23 marzo 2010

música emancipada

Como no vale necesariamente un soldado lo que las órdenes que le llegan, la música compuesta para cine experimenta una lenta pero constante pervivencia emancipada en teatros o salas de concierto, más valiosamente fuera de las películas para cuya férrea piel fue concebida. Un triunfo extraño, dado que lo es de un elemento cuya premisa es fundirse en otros, ese pasar desapercibida que es no exigir para sí una atención que perjudique la narración prioritaria. Y sin fugas de contenido, pues la música que fue creada para acompañar imágenes, dado cierto nivel de difusión, las incorpora en sus notas cada vez que ésta es reproducida.

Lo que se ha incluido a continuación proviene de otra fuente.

(** The part of the invariant that depends on the task manager is kept when a
    tick keeps the current task. *)
Lemma machine_ok_stay m c : machine_ok m c →
  current_task (advance (tm m)) = current_task (tm m) →
  machine_ok (update_kernel_rsp (notify_eoi (set_tm m (advance (tm m))) TIMER_INTERRUPT)) c.
Proof.
  intros Hok Hcur. pose proof (mo_inv _ _ Hok) as Hinv.
  pose proof (tm_inv_advance _ Hinv) as Hinv'.
  assert (task_registry (advance (tm m)) = task_registry (tm m)
          ∧ task_states (advance (tm m)) = task_states (tm m)) as [Hreg Hst] by (by rewrite advance_eq).
  set (m' := update_kernel_rsp _).
  assert (tm m' = advance (tm m) ∧ tss_rsp0 m' = tss_rsp0 m ∧ cr3 m' = cr3 m) as (Htm & Htss & Hcr3).
  { unfold m', update_kernel_rsp. simpl. by repeat case_match. }
  assert (∀ i u, parked (advance (tm m)) i u ↔ parked (tm m) i u) as Hpk.
  { intros i u. unfold parked. by rewrite Hreg, Hst, Hcur. }
  destruct Hok as [_ Hss Hdj Hfr Hcpu Hon Hoff].
  split; rewrite ?Htm, ?Hreg, ?Hcur; try done.
  - intros i u ?%Hpk. by eapply Hfr.
  - intros i u Hc Hu. destruct (Hon i u Hc Hu) as [? (? & ? & ?)]. split; [done|].
    unfold loaded. rewrite Htss, Hcr3. split_and!; try done.
    unfold m', update_kernel_rsp. simpl. by rewrite Hcur, Hc, Hreg, Hu.
  - intros Hc i u Hp%Hpk. by eapply Hoff.
Qed.

(** What [select] returns: the tick on the task manager and, when it changes
    the current task, the data of the switch. *)
Lemma select_stay `{VirtAddrNew} m : tm_inv (tm m) →
  current_task (advance (tm m)) = current_task (tm m) →
  select m = Ret (set_tm m (advance (tm m)), None, None).
Proof.
  intros Hinv. rewrite advance_eq by done. simpl. intros Hcur. unfold select. rewrite pick_eq by done.
  destruct (round_queue (tm m)) as [|h q]; simpl in *; [done|].
  rewrite bool_decide_false by (intros Hx; by apply Hx). by rewrite Hcur.
Qed.

(** The task that a tick brings to the processor was parked. *)
Lemma advance_parked t : tm_inv t → current_task (advance t) ≠ current_task t →
  ∃ n (u : Task V), current_task (advance t) = Some n ∧ Some n ≠ current_task t ∧ parked t n u.
Proof.
  intros Hinv. rewrite advance_eq by done. simpl. intros Hne.
  destruct (round_queue_spec t Hinv) as [_ Hel].
  destruct (round_queue t) as [|h q]; simpl in *; [done|].
  assert (task_states t !! h = Some Ready) as Hh by (apply Hel; left).
  destruct (proj1 (inv_dom _ Hinv h)) as [u Hu]; [eauto|].
  exists h, u. split_and!; [done|done|]. split_and!; [done|by rewrite Hh|done].
Qed.

Lemma select_switch `{VirtAddrSpec} m n u : tm_inv (tm m) →
  current_task (advance (tm m)) = Some n → Some n ≠ current_task (tm m) →
  task_registry (tm m) !! n = Some u → canonical (stack_end u) →
  ∃ m', select m = Ret (m', Some (pml4_frame u),
          Some (match current_task (tm m) with Some k => TaskRsp k | None => BootRsp end, rsp u))
    ∧ tm m' = advance (tm m) ∧ cr3 m' = cr3 m
    ∧ (privilege u = UserMode → tss_rsp0 m' = stack_end u).
Proof.
  intros Hinv Hn Hne Hu Hcan.
  pose proof (advance_eq _ Hinv) as Hadv. rewrite Hadv in Hn. simpl in Hn.
  unfold select. rewrite pick_eq by done.
  destruct (round_queue (tm m)) as [|h q]; simpl in *; [congruence|]. simplify_eq.
  rewrite bool_decide_true by done. rewrite Hu.
  assert (∀ cell, ∃ m', load_task (set_tm m (advance (tm m))) cell u
            = Ret (m', Some (pml4_frame u), Some (cell, rsp u))
            ∧ tm m' = advance (tm m) ∧ cr3 m' = cr3 m
            ∧ (privilege u = UserMode → tss_rsp0 m' = stack_end u)) as Hload.
  { intros cell. unfold load_task. case_bool_decide.
    - rewrite virt_new_ok by done. simpl. eexists. by split_and!.
    - simpl. eexists. by split_and!. }
  rewrite Hadv in Hload |- *.
  destruct (current_task (tm m)) as [k|] eqn:Ek.
  - destruct (inv_current_registered _ k Hinv Ek) as [v Hv]. rewrite Hv. apply Hload.
  - apply Hload.
Qed.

Los viajes de Sullivan, de Preston Sturges, narró como fábula el poder del cine como barrera entre uno y el padecimiento, y no ha de ser ajeno a ello que el tono con que se acoge la música de cine sea, en un concierto, de pura celebración, también porque, a diferencia de una sinfonía o una pieza de cámara, la historia que transmite es completa, cerrada sin posibilidad de intervenir en ella. Obviamente transparente sólo si se viene de escucharla antes en cine, su narrativa es lineal, parte de un sitio y llega a otro puntual, estrictamente sabido. Parte no escasa de ese placer consiste en esa rareza de la música orquestal que es la decodificación automática de la secuencia musical, su traslación a imágenes sin pérdida de señal posible. Y que la hermana con el nacimiento del teatro en Grecia, hace más dos mil años, cuando Ayax o Edipo salían a escena a contar su parte, el coro otra distinta, la música la suya.